## Task objective
Copy, from the listing, every line in which the string "ANum" is present.

## Supplied data
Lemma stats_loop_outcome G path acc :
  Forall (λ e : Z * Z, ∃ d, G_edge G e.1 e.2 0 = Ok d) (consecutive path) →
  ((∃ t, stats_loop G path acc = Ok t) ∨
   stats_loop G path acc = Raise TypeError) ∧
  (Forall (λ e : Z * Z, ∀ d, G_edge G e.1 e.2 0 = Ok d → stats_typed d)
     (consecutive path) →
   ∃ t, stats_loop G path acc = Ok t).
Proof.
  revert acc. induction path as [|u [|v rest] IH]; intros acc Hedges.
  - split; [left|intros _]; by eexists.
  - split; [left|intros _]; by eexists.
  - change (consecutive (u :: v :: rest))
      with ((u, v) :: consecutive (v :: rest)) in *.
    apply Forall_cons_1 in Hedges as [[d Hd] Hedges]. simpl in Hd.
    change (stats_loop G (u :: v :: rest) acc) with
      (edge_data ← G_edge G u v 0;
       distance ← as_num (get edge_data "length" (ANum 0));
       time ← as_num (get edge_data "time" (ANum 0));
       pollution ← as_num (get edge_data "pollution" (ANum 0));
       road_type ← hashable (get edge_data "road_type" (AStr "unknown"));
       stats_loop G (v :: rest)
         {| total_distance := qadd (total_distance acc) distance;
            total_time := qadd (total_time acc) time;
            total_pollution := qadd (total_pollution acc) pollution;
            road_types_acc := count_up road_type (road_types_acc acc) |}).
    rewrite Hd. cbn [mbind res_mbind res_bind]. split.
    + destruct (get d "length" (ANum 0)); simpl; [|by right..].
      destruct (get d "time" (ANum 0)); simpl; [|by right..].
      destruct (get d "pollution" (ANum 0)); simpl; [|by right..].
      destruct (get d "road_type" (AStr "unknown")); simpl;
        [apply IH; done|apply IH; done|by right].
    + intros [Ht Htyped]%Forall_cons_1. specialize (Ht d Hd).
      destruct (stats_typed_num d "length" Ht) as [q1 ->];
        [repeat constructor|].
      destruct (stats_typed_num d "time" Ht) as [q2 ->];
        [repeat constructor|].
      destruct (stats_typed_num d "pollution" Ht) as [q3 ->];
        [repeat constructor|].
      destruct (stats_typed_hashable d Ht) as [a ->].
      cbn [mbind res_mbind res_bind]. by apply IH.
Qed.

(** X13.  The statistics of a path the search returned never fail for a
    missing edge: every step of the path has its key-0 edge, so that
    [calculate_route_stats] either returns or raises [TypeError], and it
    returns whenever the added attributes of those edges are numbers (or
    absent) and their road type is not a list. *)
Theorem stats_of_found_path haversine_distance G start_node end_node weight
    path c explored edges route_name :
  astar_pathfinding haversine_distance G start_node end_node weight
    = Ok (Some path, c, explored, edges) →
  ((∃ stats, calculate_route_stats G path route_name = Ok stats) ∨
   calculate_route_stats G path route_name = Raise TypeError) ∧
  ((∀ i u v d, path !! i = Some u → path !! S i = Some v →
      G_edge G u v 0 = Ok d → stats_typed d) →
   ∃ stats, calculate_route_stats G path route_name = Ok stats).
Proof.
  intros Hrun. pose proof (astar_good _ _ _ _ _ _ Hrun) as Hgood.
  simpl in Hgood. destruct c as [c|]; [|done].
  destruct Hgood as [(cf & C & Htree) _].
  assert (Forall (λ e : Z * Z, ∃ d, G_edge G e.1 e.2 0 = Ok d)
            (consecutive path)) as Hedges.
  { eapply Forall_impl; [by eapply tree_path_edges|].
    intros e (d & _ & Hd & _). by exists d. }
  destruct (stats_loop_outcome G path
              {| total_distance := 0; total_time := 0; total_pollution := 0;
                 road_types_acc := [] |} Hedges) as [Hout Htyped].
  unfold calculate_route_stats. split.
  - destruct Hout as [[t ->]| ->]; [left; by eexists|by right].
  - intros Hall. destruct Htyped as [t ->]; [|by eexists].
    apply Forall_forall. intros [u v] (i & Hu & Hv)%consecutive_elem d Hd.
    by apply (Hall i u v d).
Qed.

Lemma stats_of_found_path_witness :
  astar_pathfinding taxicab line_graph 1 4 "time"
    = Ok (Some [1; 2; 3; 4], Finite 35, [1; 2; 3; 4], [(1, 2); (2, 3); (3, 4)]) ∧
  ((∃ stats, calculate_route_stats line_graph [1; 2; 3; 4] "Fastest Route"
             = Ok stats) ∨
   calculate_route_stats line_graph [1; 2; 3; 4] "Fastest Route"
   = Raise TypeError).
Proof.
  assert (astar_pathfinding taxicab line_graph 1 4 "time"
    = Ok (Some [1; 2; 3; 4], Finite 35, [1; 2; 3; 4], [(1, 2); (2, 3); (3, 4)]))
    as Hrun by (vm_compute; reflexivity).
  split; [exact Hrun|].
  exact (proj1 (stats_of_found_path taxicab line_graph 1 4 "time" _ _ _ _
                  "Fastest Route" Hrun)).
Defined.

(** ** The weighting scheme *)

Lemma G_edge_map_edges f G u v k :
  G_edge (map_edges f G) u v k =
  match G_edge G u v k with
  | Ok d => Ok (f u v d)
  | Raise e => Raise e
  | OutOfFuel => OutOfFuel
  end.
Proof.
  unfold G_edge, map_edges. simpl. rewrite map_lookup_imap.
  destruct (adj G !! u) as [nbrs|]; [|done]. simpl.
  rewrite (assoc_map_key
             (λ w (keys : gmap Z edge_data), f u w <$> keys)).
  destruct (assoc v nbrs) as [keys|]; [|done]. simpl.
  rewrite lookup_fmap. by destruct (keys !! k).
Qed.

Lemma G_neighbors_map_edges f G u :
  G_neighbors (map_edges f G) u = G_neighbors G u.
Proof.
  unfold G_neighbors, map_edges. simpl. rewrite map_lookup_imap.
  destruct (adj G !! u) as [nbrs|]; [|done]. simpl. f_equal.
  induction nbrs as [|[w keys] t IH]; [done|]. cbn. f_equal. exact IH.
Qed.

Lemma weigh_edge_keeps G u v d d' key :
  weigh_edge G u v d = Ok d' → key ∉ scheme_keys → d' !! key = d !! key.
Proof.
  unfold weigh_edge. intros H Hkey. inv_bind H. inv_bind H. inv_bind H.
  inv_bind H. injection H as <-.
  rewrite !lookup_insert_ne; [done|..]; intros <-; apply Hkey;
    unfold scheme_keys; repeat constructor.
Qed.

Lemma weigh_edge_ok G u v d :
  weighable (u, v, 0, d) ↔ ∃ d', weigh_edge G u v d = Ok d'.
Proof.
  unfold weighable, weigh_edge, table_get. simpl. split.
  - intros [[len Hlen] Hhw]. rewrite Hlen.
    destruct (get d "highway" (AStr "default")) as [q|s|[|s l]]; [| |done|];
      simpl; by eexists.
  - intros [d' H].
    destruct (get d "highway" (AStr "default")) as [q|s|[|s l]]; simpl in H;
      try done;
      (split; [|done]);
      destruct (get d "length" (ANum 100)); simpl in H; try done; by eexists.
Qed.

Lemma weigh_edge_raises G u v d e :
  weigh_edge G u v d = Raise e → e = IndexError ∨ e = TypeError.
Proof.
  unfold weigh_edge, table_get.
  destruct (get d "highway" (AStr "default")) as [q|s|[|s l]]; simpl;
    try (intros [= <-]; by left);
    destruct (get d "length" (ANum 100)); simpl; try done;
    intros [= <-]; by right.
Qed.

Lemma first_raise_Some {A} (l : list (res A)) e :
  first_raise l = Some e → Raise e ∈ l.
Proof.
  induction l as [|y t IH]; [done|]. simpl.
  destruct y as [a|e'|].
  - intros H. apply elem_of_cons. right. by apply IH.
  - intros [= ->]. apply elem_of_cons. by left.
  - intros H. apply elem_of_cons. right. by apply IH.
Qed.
==
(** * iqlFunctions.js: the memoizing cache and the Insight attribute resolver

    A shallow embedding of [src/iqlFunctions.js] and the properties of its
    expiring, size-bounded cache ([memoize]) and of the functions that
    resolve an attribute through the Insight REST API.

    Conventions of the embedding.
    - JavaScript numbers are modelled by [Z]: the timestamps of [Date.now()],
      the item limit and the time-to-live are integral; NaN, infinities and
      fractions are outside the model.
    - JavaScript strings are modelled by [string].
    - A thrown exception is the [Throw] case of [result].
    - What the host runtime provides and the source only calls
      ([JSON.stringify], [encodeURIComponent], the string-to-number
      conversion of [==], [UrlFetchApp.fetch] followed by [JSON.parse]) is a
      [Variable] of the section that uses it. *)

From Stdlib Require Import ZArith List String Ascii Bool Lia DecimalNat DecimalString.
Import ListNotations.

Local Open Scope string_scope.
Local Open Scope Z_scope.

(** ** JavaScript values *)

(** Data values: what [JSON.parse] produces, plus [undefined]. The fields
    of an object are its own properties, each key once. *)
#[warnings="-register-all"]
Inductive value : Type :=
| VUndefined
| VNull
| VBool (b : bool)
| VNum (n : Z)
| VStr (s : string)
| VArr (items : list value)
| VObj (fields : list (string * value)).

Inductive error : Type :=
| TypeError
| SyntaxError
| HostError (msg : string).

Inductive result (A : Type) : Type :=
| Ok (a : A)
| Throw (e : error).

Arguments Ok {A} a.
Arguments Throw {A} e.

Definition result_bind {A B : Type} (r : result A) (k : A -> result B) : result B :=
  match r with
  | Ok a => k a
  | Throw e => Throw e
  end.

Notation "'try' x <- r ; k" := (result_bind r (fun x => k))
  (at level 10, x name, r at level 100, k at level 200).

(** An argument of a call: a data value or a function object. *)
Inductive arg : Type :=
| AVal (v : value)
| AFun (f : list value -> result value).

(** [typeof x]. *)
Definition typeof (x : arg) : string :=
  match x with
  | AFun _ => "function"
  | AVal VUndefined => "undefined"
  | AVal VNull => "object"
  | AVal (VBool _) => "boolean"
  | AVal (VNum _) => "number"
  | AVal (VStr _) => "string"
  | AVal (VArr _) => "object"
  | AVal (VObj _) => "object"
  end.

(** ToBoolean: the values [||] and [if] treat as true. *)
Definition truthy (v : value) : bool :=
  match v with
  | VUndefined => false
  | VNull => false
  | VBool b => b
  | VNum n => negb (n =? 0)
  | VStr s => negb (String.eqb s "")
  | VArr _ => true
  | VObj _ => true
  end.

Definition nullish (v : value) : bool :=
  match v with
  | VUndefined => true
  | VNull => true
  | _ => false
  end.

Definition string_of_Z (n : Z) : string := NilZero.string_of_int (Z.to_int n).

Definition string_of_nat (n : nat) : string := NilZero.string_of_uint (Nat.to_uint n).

## Expected answer
       distance ← as_num (get edge_data "length" (ANum 0));
       time ← as_num (get edge_data "time" (ANum 0));
       pollution ← as_num (get edge_data "pollution" (ANum 0));
    + destruct (get d "length" (ANum 0)); simpl; [|by right..].
      destruct (get d "time" (ANum 0)); simpl; [|by right..].
      destruct (get d "pollution" (ANum 0)); simpl; [|by right..].
      destruct (get d "length" (ANum 100)); simpl in H; try done; by eexists.
    destruct (get d "length" (ANum 100)); simpl; try done;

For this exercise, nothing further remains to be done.